▼

Lemma compress_posting_spec ipd maxsize :
  posting_ok ipd -> 10 <= maxsize <= 2 ^ 16 -> zlen ipd < 2 ^ 29 ->
  exists plist n, ginCompressPostingList fresh ipd maxsize = Ret (plist, n) /\ 1 <= n <= zlen ipd /\ segment_of plist (take (Z.to_nat n) ipd) /\
    SizeOfGinPostingList plist <= maxsize /\ (n < zlen ipd -> SHORTALIGN_DOWN maxsize - 8 < enc_size (take (Z.to_nat (n + 1)) ipd)).
Proof using fresh_len.
  destruct ipd as [|first rest]; [done|]. intros (Hv & Ha) Hm Hlen. unfold ginCompressPostingList, offsetof_bytes. set (size := SHORTALIGN_DOWN maxsize).
  assert (10 <= size <= 2 ^ 16 /\ size <= maxsize /\ size mod 2 = 0) as (Hsize & Hle & Heven) by (subst size; rewrite align_down; Z.div_mod_to_equations; lia).
  destruct (Z.ltb_spec 0 (size - 8)); [|lia]. cbn [c_assert cbind head deref tail]. rewrite (to_uint64 _ Hv). cbn [cbind]. pose proof (item_val_bounds _ Hv).
  destruct (pack_loop_spec fresh fresh_len rest [] (fresh (size - 8)) (size - 8) (item_val first) 1) as (n & post & Hn & Hpost & Hmax & E); [cbn [app]; apply fresh_len; lia|lia|done|].
  cbn [app] in E, Hpost. change (zlen (@nil Z)) with 0 in E, Hmax. rewrite Z.add_0_l in E. rewrite E. cbn [cbind]. set (bs := enc (item_val first) (take n rest)) in *.
  rewrite zlen_app in Hpost. pose proof (zlen_nonneg bs). pose proof (zlen_nonneg post). assert (u16 (zlen bs) = zlen bs) as -> by (unfold u16; apply Z.mod_small; lia).
  assert (exists post', zlen post' = zlen post /\ (if zlen bs =? SHORTALIGN (zlen bs) then Ret (bs ++ post) else deref (zset (bs ++ post) (zlen bs) 0)) = Ret (bs ++ post')) as (post' & Hp' & ->).
  { rewrite align_up. destruct (Z.eqb_spec (zlen bs) (zlen bs + zlen bs mod 2)); [by exists post|]. destruct post as [|o post]; [exfalso; change (zlen (@nil Z)) with 0 in *; Z.div_mod_to_equations; lia|].
    rewrite zset_app_r. by exists (0 :: post). }
  cbn [cbind]. set (plist := Build_GinPostingList first (zlen bs) (bs ++ post')). assert (SizeOfGinPostingList plist <= size) as Hfit by (unfold SizeOfGinPostingList, offsetof_bytes; rewrite align_up; cbn; Z.div_mod_to_equations; lia).
  assert (Z.to_nat (1 + Z.of_nat n) = S n) as En by lia. assert (segment_of plist (take (Z.to_nat (1 + Z.of_nat n)) (first :: rest))) as Hseg.
  { rewrite En. constructor; [|done|cbn; lia]. exists (take n rest). split_and!; [done|by apply ascending_take|done|by exists post']. }
  destruct (Z.leb_spec (SizeOfGinPostingList plist) size); [|lia]. cbn [c_assert cbind].
  assert (1 + Z.of_nat n <= zlen (first :: rest)) as Hn' by (rewrite zlen_cons; unfold zlen; lia). rewrite (decode_one _ _ Hseg) by (rewrite zlen_take; lia). cbn [cbind]. rewrite bool_decide_eq_true_2 by done. cbn [c_assert cbind].
  exists plist, (1 + Z.of_nat n). split_and!; [done|lia|lia|done|lia|]. intros Hlt. rewrite zlen_cons in Hlt. unfold zlen in Hlt.
  replace (Z.to_nat (1 + Z.of_nat n + 1)) with (S (S n)) by lia. change (take (S (S n)) (first :: rest)) with (first :: take (S n) rest). cbn [enc_size]. specialize (Hmax ltac:(lia)). lia.
Qed.
End compress.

▲

Exercise description → Where a line in the records above contains the string "SizeOfGinPostingList", return that line.

Response to this task →
    SizeOfGinPostingList plist <= maxsize /\ (n < zlen ipd -> SHORTALIGN_DOWN maxsize - 8 < enc_size (take (Z.to_nat (n + 1)) ipd)).
  cbn [cbind]. set (plist := Build_GinPostingList first (zlen bs) (bs ++ post')). assert (SizeOfGinPostingList plist <= size) as Hfit by (unfold SizeOfGinPostingList, offsetof_bytes; rewrite align_up; cbn; Z.div_mod_to_equations; lia).
  destruct (Z.leb_spec (SizeOfGinPostingList plist) size); [|lia]. cbn [c_assert cbind].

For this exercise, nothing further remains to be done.